Cegado
por los relámpagos que escupía la televisión en la oscuridad de la madrugada,
los párpados se le cerraron involuntariamente. Entre la bruma espesa,
placentera, del entresueño se dejó olvidar de sus frustraciones diurnas, y
entró en el universo consolador, luminoso y absurdo de lo onírico. Soñó que era
niño de nuevo. Estaba desnudo y solitario, remando en una barca, surcando el
océano de un planeta hecho de aguas azules como el cielo. En lo profundo de la
espesa marea índigo percibió un destello, un parpadeo luminoso, el guiño de una
joya escondida. Saltó de la barca y se sumergió, mientras tomaba una gran
bocanada de aire. Nadó y nadó hasta lo
profundo, lo negro e inabarcable del fondo del mar, guiándose por la progresiva
intensificación del destello. Allí estaba, incrustada en el fango negruzco una
perla blanca, manzana de luz, titilándole coquetamente a los ojos. La tomó
entre sus manos. La tibiez del precioso objeto se le hizo deliciosa. Una tibiez
de aguas volcánicas, de aguas primigenias, puras, nacidas de la lava endurecida
del centro de la tierra. Remó hasta la
playa y allí enterró la perla, como si fuese una semilla de cristal mistérico.

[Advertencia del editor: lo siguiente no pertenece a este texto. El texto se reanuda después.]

Lemma C8_insert_and_set_witness :
  deref two_arrays (Vptr 2 0) 0
  = Some (CGValue {| g_type := 24; data := (5, 0) |})
  ∧ deref two_arrays (Vptr 1 0) 1 = Some (CGValue zero_GValue)
  ∧ ∃ h', run sample_library (val_list_insert (Vptr 1 0) 1 (Vptr 2 0))
              (world_of two_arrays)
          = ([ELoad (Vptr 2 0) 0;
              EStore (Vptr 1 0) 1
                (CGValue {| g_type := 24; data := (5, 0) |})],
             Done tt (World h' tt ∅))
      ∧ deref h' (Vptr 1 0) 1
        = Some (CGValue {| g_type := 24; data := (5, 0) |})
      ∧ (∀ j, j ≠ 1 → deref h' (Vptr 1 0) j = deref two_arrays (Vptr 1 0) j)
      ∧ (∀ q j, address q j ≠ address (Vptr 1 0) 1 →
           deref h' q j = deref two_arrays q j).
Proof.
  split; [reflexivity|]. split; [reflexivity|].
  exact (proj1 (C8_insert_and_set unit sample_library (world_of two_arrays))
           (Vptr 1 0) 1 (Vptr 2 0) _ _ eq_refl eq_refl).
Defined.

(** ** Zeroed allocations (C9) *)

(** C9, counterexample: [alloc_gvalue_list 0] and [alloc_types 0] return
    NULL and allocate nothing. *)
Lemma C9_zero_length_is_null :
  run sample_library (alloc_gvalue_list 0) (world_of two_arrays)
  = ([ENew0 TGValue 0 (Some Vnull)], Done Vnull (world_of two_arrays))
  ∧ ¬ returns_fresh_zeroed_array sample_library (alloc_gvalue_list 0)
        TGValue 0 (world_of two_arrays)
  ∧ run sample_library (alloc_types 0) (world_of two_arrays)
    = ([ENew0 TGType 0 (Some Vnull)], Done Vnull (world_of two_arrays))
  ∧ ¬ returns_fresh_zeroed_array sample_library (alloc_types 0)
        TGType 0 (world_of two_arrays).
Proof.
  repeat split.
  - intros (r & h' & Hrun & b & -> & _). cbn in Hrun. discriminate Hrun.
  - intros (r & h' & Hrun & b & -> & _). cbn in Hrun. discriminate Hrun.
Qed.

Lemma fresh_zeroed_array_elements t n h r h' j :
  fresh_zeroed_array t n h r h' → 0 <= j < n →
  deref h' r j = Some (zero_of t).
Proof.
  intros (b & -> & _ & ->) Hj. unfold deref.
  destruct (decide (0 <= 0 + j)); [|lia].
  rewrite lookup_insert_eq. cbn.
  apply lookup_replicate_2. lia.
Qed.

En cuestión de segundos, emergió de la tierra un bellísimo árbol de cristal y
de sus ramas colgaban unos simios rubios y pelirrojos que bailaban y reían a carcajadas. Él rió también al
verlos y recordó lo mucho que amaba a los simios cuando los veía en el
zoológico. La sonora conjunción de las risotadas juntas se hizo más y más
fuerte, al punto que el estruendo lo despertó del sueño, sorpresivamente, entre
lágrimas. La visión, hermosa y absurda, lo había conmovido hasta el llanto. Los
relámpagos del televisor le herían los ojos llorosos. Esa madrugada siguió
llorando hasta el amanecer, sumido en la triste certeza de que había
desperdiciado su vida.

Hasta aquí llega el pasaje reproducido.